The Internet Archive has been using docker in a useful way that is a bit out of the mainstream: to package a command-line binary and its dependencies so we can deploy it on a cluster and use it in the same way we would a static binary.
Columbia University’s Daniel Ellis created an audio fingerprinting program that was used in a competition. It was not packaged as a debian package or other distribution approach. It took a while for our staff to find how to install it and its many dependencies consistently on Ubuntu, but it seemed pretty heavy handed to install that on our worker cluster. So we explored using docker and it has been successful. While old hand for some, I thought it might be interesting to explain what we did.
1) Created a docker file to make a docker container that held all of the code needed to run the system.
2) Worked with our systems group to figure out how to install docker on our cluster with a security profile we felt comfortable with. This included running the binary in the container as user nobody.

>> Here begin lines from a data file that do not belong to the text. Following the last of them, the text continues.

(** * chillon FTP server: the file driver and the accept loop

    A shallow embedding of [server/filedriver.go] (the [FileDriver] that
    maps virtual FTP paths onto a directory of the host) and of the server
    life cycle ([serverOptsWithDefaults], [NewServer], [ListenAndServe],
    [Serve], [Shutdown]).

    The Go runtime the driver runs on is modelled as far as the driver
    uses it, for a Unix host: [strings.Split], [path/filepath]
    ([Clean], [Join], [Rel], [Abs], [Walk]) and the [os] calls on a file
    tree of regular files and directories (no symbolic links, no
    permission or I/O failures). *)

From Stdlib Require Import List String Ascii ZArith Lia Bool Arith DecimalString.
From Stdlib.Strings Require Import Byte.
Import ListNotations.
Open Scope string_scope.
Open Scope list_scope.
Set Warnings "-register-all".

(* ================================================================== *)
(** ** Package [strings] *)

Module strings.

Definition isSep (c : ascii) : bool := Ascii.eqb c "/".

(** [strings.Split(s, "/")]: the substrings between separators; never
    empty, [Split "" = [""]]. *)
Fixpoint Split (s : string) : list string :=
  match s with
  | EmptyString => [""]
  | String c s' =>
      if isSep c then "" :: Split s'
      else match Split s' with
           | [] => [String c ""]
           | x :: xs => String c x :: xs
           end
  end.

(** [strings.Join(elems, "/")]. *)
Definition Join (elems : list string) : string := String.concat "/" elems.

(** No byte of [s] is the separator. *)
Fixpoint noSep (s : string) : bool :=
  match s with
  | EmptyString => true
  | String c s' => negb (isSep c) && noSep s'
  end.

End strings.

(* ================================================================== *)
(** ** Package [path/filepath] (Unix) *)

Module filepath.

(** [os.IsPathSeparator(path[0])] on a non-empty path. *)
Definition rooted (path : string) : bool :=
  match path with
  | String c _ => strings.isSep c
  | EmptyString => false
  end.

(** One turn of the loop of [Clean], at the granularity of path
    elements: [out] is the list of elements written so far and [dotdot]
    the number of leading elements a [..] must not remove. *)
Definition cleanElem (isRooted : bool) (st : list string * nat) (e : string)
  : list string * nat :=
  let '(out, dotdot) := st in
  if e =? "" then st                       (* empty path element *)
  else if e =? "." then st                 (* . element *)
  else if e =? ".." then                   (* .. element *)
    if Nat.ltb dotdot (List.length out)
    then (removelast out, dotdot)          (* can backtrack *)
    else if isRooted then st
    else ((out ++ [".."])%list, S (List.length out))
  else ((out ++ [e])%list, dotdot).        (* real path element *)

Definition cleanState (path : string) : list string * nat :=
  fold_left (cleanElem (rooted path)) (strings.Split path) ([], 0).

(** The elements of the cleaned path. *)
Definition comps (path : string) : list string := fst (cleanState path).

Definition render (isRooted : bool) (out : list string) : string :=
  if isRooted then "/" ++ strings.Join out
  else match out with
       | [] => "."
       | _ => strings.Join out
       end.

(** [filepath.Clean]. *)
Definition Clean (path : string) : string :=
  if path =? "" then "."
  else render (rooted path) (comps path).

(** [filepath.Join]: leading empty elements are ignored, the rest is
    joined with the separator and cleaned. *)
Fixpoint Join (elem : list string) : string :=
  match elem with
  | [] => ""
  | e :: rest =>
      if e =? "" then Join rest else Clean (strings.Join elem)
  end.

(** The elements [Rel] scans in a cleaned path. *)
Definition elems (p : string) : list string :=
  if p =? "" then []
  else if p =? "/" then [""]
  else strings.Split p.

Fixpoint stripCommon (b t : list string) : list string * list string :=
  match b, t with
  | x :: b', y :: t' => if x =? y then stripCommon b' t' else (b, t)
  | _, _ => (b, t)
  end.

(** [filepath.Rel]; [None] is the error result. *)
Definition Rel (basepath targpath : string) : option string :=
  let base := Clean basepath in
  let targ := Clean targpath in
  if targ =? base then Some "."
  else
    let base := if base =? "." then "" else base in
    if negb (Bool.eqb (rooted base) (rooted targ)) then None
    else
      match stripCommon (elems base) (elems targ) with
      | (".." :: _, _ :: _) => None
      | ([], t) => Some (strings.Join t)
      | (b, t) => Some (strings.Join ((map (fun _ => "..") b ++ t)%list))
      end.

Definition IsAbs (path : string) : bool := rooted path.

(** [filepath.Abs], with the working directory [wd] that [os.Getwd]
    returns. *)
Definition Abs (wd path : string) : string :=
  if IsAbs path then Clean path else Join [wd; path].

End filepath.

(* ================================================================== *)
(** ** Go [error] values *)

(** The error numbers the file tree can produce. *)
Inductive Errno :=
  ENOENT | ENOTDIR | EISDIR | EEXIST | ENOTEMPTY | EINVAL | EBUSY | EBADF.

Inductive error :=
| ErrorString (msg : string)                     (* errors.New(msg) *)
| PathError (op path : string) (errno : Errno)   (* *os.PathError *)
| SkipDir                                        (* filepath.SkipDir *)
| SkipAll                                        (* filepath.SkipAll *)
| NetError (msg : string) (temporary : bool).    (* a net.Error *)

Definition errnoText (e : Errno) : string :=
  match e with
  | ENOENT => "no such file or directory"
  | ENOTDIR => "not a directory"
  | EISDIR => "is a directory"
  | EEXIST => "file exists"
  | ENOTEMPTY => "directory not empty"
  | EINVAL => "invalid argument"
  | EBUSY => "device or resource busy"
  | EBADF => "bad file descriptor"
  end.
(** * SudokuForge: the backtracking engine, embedded and verified

    A shallow embedding of [src/algorithms] (types, solver, generator,
    validation).  Boards are JavaScript arrays of arrays of numbers; they
    are modelled as lists of lists of integers, read with stdpp's list
    lookup.  In-place updates of the mutable grid are modelled by explicit
    state passing: every function that writes to its grid returns the grid
    it leaves behind.  [Math.random] is modelled by an explicit source of
    draws that is threaded through the generator. *)

From stdpp Require Import base numbers option list strings pretty.
From Stdlib Require QArith.
From Stdlib Require Import Ascii.

Local Open Scope Z_scope.

(** ** Board model ([types.ts]) *)

(** [CellValue = 0 | 1 | ... | 9]; the model keeps the carrier of JavaScript
    numbers that the code compares with [===], restricted to integers. *)
Abbreviation CellValue := Z (only parsing).

Record Position : Type := mkPosition { row : nat; col : nat }.

#[global] Instance Position_eq_dec : EqDecision Position.
Proof. solve_decision. Defined.

Abbreviation Board := (list (list CellValue)) (only parsing).
Abbreviation MutableBoard := (list (list CellValue)) (only parsing).

Definition BLOCK_SIZE : nat := 3.
Definition GRID_SIZE : nat := 9.

Inductive Difficulty : Type := easy | medium | hard.

(** [Array.from({length: 9}, () => Array.from({length: 9}, () => 0))] *)
Definition createEmptyBoard : MutableBoard :=
  replicate GRID_SIZE (replicate GRID_SIZE 0).
Lemma hex_or_none_Ok (num out : hjson) :
  hex_or_none num = Ok out ->
  (num = HNone /\ out = HNone) \/
  (exists z, num = HInt z /\ out = HStr (HexString.of_Z z)).
Proof.
  destruct num; cbn; try discriminate; intros H; apply Ok_inj in H; subst out.
  - now left.
  - right. eexists. split; reflexivity.
Qed.

(** For an integer width and an integer least significant bit the bit
    range reads from the most significant bit down to the least, in
    decimal; bit information that is a list too short to have positions 1
    and 2 raises [IndexError]. *)
Theorem generate_bitrange_integers (bitinfo : hjson) :
  (forall width lsb,
     py_index bitinfo 1 = Ok (HInt width) ->
     py_index bitinfo 2 = Ok (HInt lsb) ->
     generate_bitrange bitinfo =
       Ok ("[" ++ dec (lsb + width - 1) ++ ":" ++ dec lsb ++ "]")) /\
  (forall l,
     bitinfo = HList l -> (List.length l < 3)%nat ->
     generate_bitrange bitinfo = Raise IndexError).
Proof.
  split.
  - intros width lsb Hw Hl. unfold generate_bitrange. rewrite Hw, Hl.
    reflexivity.
  - intros l -> Hlen. destruct l as [|x0 [|x1 [|x2 l]]]; cbn in Hlen;
      try reflexivity. lia.
Qed.

(** The address offset of a compiled register is the hexadecimal string
    of the difference of two integers, the register's offset and the
    base; nothing keeps it from being negative. *)
Theorem register_address_offset (reg base : hjson) (node : Element) :
  generate_register rt reg base = Ok node ->
  exists o b,
    py_getitem reg "genoffset" = Ok (HInt o) /\
    base = HInt b /\
    child_text "addressOffset" node = Some (HexString.of_Z (o - b)).
Proof.
  intros H.
  destruct (generate_register_inv _ _ _ H)
    as (name & desc & genoffset & offset & addr & size & mask & rv & rm
        & acc & ra & mwv & flatten & fields & fs
        & _ & Hgen & Hsub & Hhex & Hfs & ->).
  destruct genoffset as [|o| | |]; try discriminate.
  destruct base as [|b| | |]; try discriminate.
  cbn in Hsub. apply Ok_inj in Hsub. subst offset.
  cbn in Hhex. apply Ok_inj in Hhex. subst addr.
  exists o, b. split; [exact Hgen|]. split; [reflexivity|].
  erewrite child_text_register by (eassumption || reflexivity). reflexivity.
Qed.

(** Mask, reset value and reset mask are passed through: the child is
    absent when the key is absent or [None], and holds the hexadecimal
    string of the integer otherwise. *)
Theorem register_optional_attributes (reg base : hjson) (node : Element) :
  generate_register rt reg base = Ok node ->
  forall key tg,
    In (key, tg) [ ("genbitsused", "mask"); ("genresval", "resetValue");
                   ("genresmask", "resetMask") ] ->
    exists v,
      py_get reg key = Ok v /\
      ((v = HNone /\ child_text tg node = None) \/
       (exists z, v = HInt z /\ child_text tg node = Some (HexString.of_Z z))).
Proof.
  unfold generate_register. intros H. inv_bind H.
  apply Ok_inj in H. subst node.
  intros key tg Hin. cbn [In] in Hin.
  destruct Hin as [Hk|[Hk|[Hk|[]]]]; apply pair_equal_spec in Hk;
    destruct Hk as [<- <-].
  all: match goal with
       | Hget : py_get ?r ?k = Ok ?v, Hhex : hex_or_none ?v = Ok _
         |- exists _, py_get ?r ?k = _ /\ _ =>
           exists v; split; [exact Hget|];
           destruct (hex_or_none_Ok _ _ Hhex) as [[-> ->]|(z & -> & ->)];
           [left | right; exists z]; (split; [reflexivity|])
       end.
  all: erewrite child_text_register by (eassumption || reflexivity).
  all: try reflexivity.
  all: cbn [first_text String.eqb Ascii.eqb Bool.eqb andb obj_is_none negb];
       cbn.
  all: repeat match goal with
         | |- context [opt _ ?o] => destruct o; cbn
         end; reflexivity.
Qed.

3) Ramped up slowly to test the downloading and running of this container. In general it would take 10-25 minutes to download the container the first time. Once cached on a worker node, it was very fast to start up. This cache is persistent between many jobs, so this is efficient.
4) Use the container as we would a shell command, but passed files into the container by mounting a sub filesystem for it to read and write to. Also helped with signaling errors.
5) Starting production use now.
We hope that docker can help us with other programs that require complicated or legacy environments to run.
Congratulations to Raj Kumar, Aaron Ximm, and Andy Bezella for the creative solution to problem that could have made it difficult for us to use some complicated academic code in our production environment.
Although slow, but the docker seems to be very useful.
Thanks for the brief write up on how Docker can be used to issue commands and allow containerized software to operate on a distinct portion of a very large file system efficiently. Worthy endeavor and a very creative problem-solve from the Internet Archive team. I think I get the gist of what this would entail but it would be neat to see some portion of the docker YAML, scripts, etc. GitHub if you are able to share!
The docker we made and the dockerfile that built it is at https://registry.hub.docker.com/u/rajbot/audfprint/ the code that calls it is not so much as a script but just a call passing in a file through a mounted directory.